Current through codified legislation effective September 18, 2024
Section 1-715 - Management of Retirement Funds
(a)
(1) The District of Columbia Retirement Board shall be the custodian of the assets of each Fund established by this chapter and shall manage and invest such assets in accordance with this chapter. Except as provided in paragraph (2) of this subsection, all assets in the possession or control of the Board shall be held in trust pursuant to a written trust instrument by 1 or more trustees appointed by the Board in its fiduciary capacity. Upon acceptance of the appointment, the trustee or trustees shall have authority and discretion to manage and control the assets assigned to it by the Board except to the extent that authority to manage, acquire, or dispose of assets of the Fund is retained by the Board or is delegated by the Board to 1 or more investment counsels pursuant to § 1-711(g)(1).
(2) The requirements of paragraph (1) of this subsection shall not apply to any assets of a Fund which consist of insurance contracts of policies issued by an insurance company qualified to do business in a state.
(b) The assets of each Fund shall be kept separate from other moneys which may be under the control of the District of Columbia Retirement Board, but need not be kept separate from the assets of the other Funds if the Board determines that commingling of such assets is advisable for investment purposes.
(c) The Board shall maintain, in an appropriate depository, a cash reserve for the Funds in an amount determined by the Board to be sufficient to meet current outlays for annuities and other retirement and disability benefits authorized to be paid from such Funds.

D.C. Code § 1-715

Nov. 17, 1979, 93 Stat. 866, Pub. L. 96-122, § 125; Mar. 24, 1990, D.C. Law 8-97, § 2(c), 37 DCR 1046; Apr. 13, 2005, D.C. Law 15-354, § 3(a), 52 DCR 2638.
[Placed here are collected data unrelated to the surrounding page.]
Lemma packed_in_slice view content candidate start retained end_ retained' :
  retain_packed view (start, retained) candidate = inl (end_, retained') ->
  candidate.(borrowed_content) = content -> start + candidate.(borrowed_length) <= len content ->
  end_ = start + candidate.(borrowed_length) /\
  exists buffer, retained' = retained ++ [buffer] /\ packed_in view content candidate buffer /\
    as_slice buffer = take (N.to_nat candidate.(borrowed_length)) (drop (N.to_nat start) content).
Proof using Type.
  unfold retain_packed. intros E <- Hle. py_inv. simplify_eq.
  match goal with E : checked_add _ _ = Some _ |- _ => apply checked_add_Some in E as [-> _] end.
  split; [done|]. eexists. split; [done|].
  assert (Hs : get_range candidate.(borrowed_content) start (start + candidate.(borrowed_length)) =
    Some (take (N.to_nat candidate.(borrowed_length)) (drop (N.to_nat start) candidate.(borrowed_content)))).
  { apply get_range_Some. split_and!; [lia|lia|]. do 2 f_equal. lia. }
  assert (Ha : as_slice {| storage := candidate.(borrowed_content); retained_start := start;
    retained_end := start + candidate.(borrowed_length) |}
    = take (N.to_nat candidate.(borrowed_length)) (drop (N.to_nat start) candidate.(borrowed_content))).
  { unfold as_slice. cbn [storage retained_start retained_end]. by rewrite Hs. }
  split; [|exact Ha]. unfold packed_in. rewrite Ha. eexists _, _, _. split_and!; [exact Hs|done|].
  match goal with E : negb ?b = false |- _ => apply negb_false_iff in E; by subst b end.
Qed.

(** The packed buffers lie one behind the other in their exporter. *)
Lemma packed_slices view content candidates start retained end_ retained' :
  foldM (retain_packed view) (start, retained) candidates = inl (end_, retained') ->
  Forall (fun candidate => candidate.(borrowed_content) = content) candidates ->
  start + sum borrowed_length candidates <= len content ->
  exists buffers, retained' = retained ++ buffers /\ Forall2 slice_fits candidates buffers /\
    Forall2 (packed_in view content) candidates buffers /\
    concat (as_slice <$> buffers)
      = take (N.to_nat (sum borrowed_length candidates)) (drop (N.to_nat start) content).
Proof using Type.
  revert start retained. induction candidates as [|candidate candidates IH]; intros start retained E Hc Hle.
  - cbn in E. py_inv. simplify_eq. exists []. by rewrite app_nil_r.
  - cbn [foldM] in E. apply Py_bind_inl in E as ([start' retained1]&Ep&E).
    apply Forall_cons in Hc as [Hcontent Hc]. rewrite sum_cons in Hle.
    apply (packed_in_slice _ _ _ _ _ _ _ Ep) in Hcontent as [-> (buffer&->&Hin&Hs)]; [|lia].
    apply IH in E as (buffers&->&Hf&Hp&Hd); [|done|lia].
    exists (buffer :: buffers). rewrite <- app_assoc. split; [done|]. split_and!; [constructor; [|done]|by constructor|].
    + unfold slice_fits. rewrite Hs. unfold len in *. rewrite length_take, length_drop. lia.
    + rewrite fmap_cons. cbn [concat]. rewrite Hd, Hs, sum_cons, !N2Nat.inj_add.
      by rewrite <- drop_drop, take_take_drop.
Qed.

(** The memoryview of a view under a name, and the [bytes] behind it. *)
Definition exports (view : object) (name : string) (candidate : BytesBuffer) : Prop :=
  exists mapping, getattr view "buffers" = Some mapping /\
    get_item mapping name = Some candidate.(borrowed_view) /\
    checked_memoryview_length candidate.(borrowed_view) name = inl candidate.(borrowed_length) /\
    getattr candidate.(borrowed_view) "obj" = Some candidate.(borrowed_exporter) /\
    exact_bytes candidate.(borrowed_exporter) = Some candidate.(borrowed_content).

(** A candidate before its exporter is known to be an exact [bytes]. *)
Definition inspected (view : object) (name : string) (candidate : ValidatedDirectBuffer) : Prop :=
  exists mapping memory, getattr view "buffers" = Some mapping /\ get_item mapping name = Some memory /\
    inspect memory name = inl candidate.
(* ===== verification/Manifests.v ===== *)
(** * Composite manifests

    The manifests of native/src/lib.rs that name their members directly: two
    members, any number of them, a composite nested in a member, and the ROOT
    manifest beside a CLOSURE one.  Each checks that a manifest has no rows of
    its own and that its segments are exactly the retained members, with the
    selections and scope maps that were retained, in the order of their tokens. *)

From S2P Require Import Prelude Errors Lists Text Readers Columns Generic Retained Objects Topology Leaves.
Local Open Scope string_scope.
Local Open Scope list_scope.
Local Open Scope N_scope.

Section manifests.
Context `{Python}.

(** ** What the manifests share *)

(** A manifest without rows of its own. *)
Definition no_local_rows (encoded_view : object) (columns_error bridge_error : PyErr) : Py unit :=
  buffers ← retained_structural_buffers encoded_view;
  forM (zip BUFFER_NAMES buffers) (fun '(name, buffer) =>
    let bytes := as_slice buffer in
    if bool_decide (name = "node_field_offsets") then reject (negb (bool_decide (bytes = repeat Byte.x00 8))) columns_error
    else reject (negb (is_empty bytes)) bridge_error).

(** The role of a member segment. *)
Definition member_role (segment : object) (error : PyErr) : Py unit :=
  role ← integer_attribute segment "role" "segment role";
  reject (negb (role =? COMPOSITE_MEMBER_SEGMENT)) error.

Definition member_owner_is (segment owner : object) (label : string) : Py unit :=
  observed ← required_attribute segment "owner";
  reject (negb (same observed owner))
    (encoded_buffer_error (label +:+ " lost its retained owner identity")).

(** The posting mode and the table of roots of a member. *)
Definition member_postings (segment : object) : Py (usize * object * usize) :=
  posting_mode ← integer_attribute segment "posting_mode" "segment posting_mode";
  '(root_ids, root_id_bytes) ← buffer_attribute segment "root_ids";
  mret (posting_mode, root_ids, root_id_bytes).

(** A selection of [mode] by the retained table. *)
Definition selected_by (mode : usize) (expected : object) (postings : usize * object * usize)
    (mode_error table_error : PyErr) : Py unit :=
  let '(posting_mode, root_ids, root_id_bytes) := postings in
  _ ← reject (negb (posting_mode =? mode) || (root_id_bytes =? 0)) mode_error;
  reject (negb (same root_ids expected)) table_error.

Definition member_selection (include exclude : option object) (postings : usize * object * usize)
    (all_error include_error exclude_error both_error : PyErr) : Py unit :=
  let '(posting_mode, _, root_id_bytes) := postings in
  match include, exclude with
  | None, None => reject (negb (posting_mode =? POSTINGS_ALL) || negb (root_id_bytes =? 0)) all_error
  | Some expected, None => selected_by POSTINGS_INCLUDE expected postings include_error
      (encoded_buffer_error "encoded composite member lost its exact INCLUDE table")
  | None, Some expected => selected_by POSTINGS_EXCLUDE expected postings exclude_error
      (encoded_buffer_error "encoded composite member lost its exact EXCLUDE table")
  | Some _, Some _ => inr both_error
  end.

Definition member_scope_map (segment : object) (expected : option object) (label : string)
    (unexpected_error : PyErr) : Py unit :=
  '(scope_map, scope_map_bytes) ← buffer_attribute segment "anonymous_scope_map";
  match expected with
  | None => reject (negb (scope_map_bytes =? 0)) unexpected_error
  | Some expected =>
      _ ← reject (scope_map_bytes =? 0) (encoded_buffer_error (label +:+ " lost its anonymous scope map"));
      reject (negb (same scope_map expected))
        (encoded_buffer_error (label +:+ " lost its exact anonymous scope map"))
  end.

Definition member_token (segment : object) (label : string) (previous_token : option bytes) : Py bytes :=
  token ← required_attribute segment "member_token";
  token ← or_else (exact_bytes token) (encoded_buffer_error (label +:+ " token must be exact immutable bytes"));
  _ ← reject (negb (len token =? 32))
    (encoded_buffer_error (label +:+ " token must contain exactly 32 bytes"));
  _ ← reject (not_after previous_token token)
    (encoded_buffer_error (label +:+ " tokens are not sorted unique"));
  mret token.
Independent audit of Retirement Board: Section 135 of Public Law 103-334, 108 Stat. 2588, the District of Columbia Appropriations Act, 1995, provided that the District of Columbia Retirement Board shall enter into an agreement with an independent firm meeting certain qualifications to prepare and submit to the Retirement Board a written set of findings and recommendations not later than 6 months after the date of the enactment of this Act regarding the appropriateness and adequacy of the Retirement Board's fiduciary, management, and investment practices and procedures, and provided for expenditure of funds.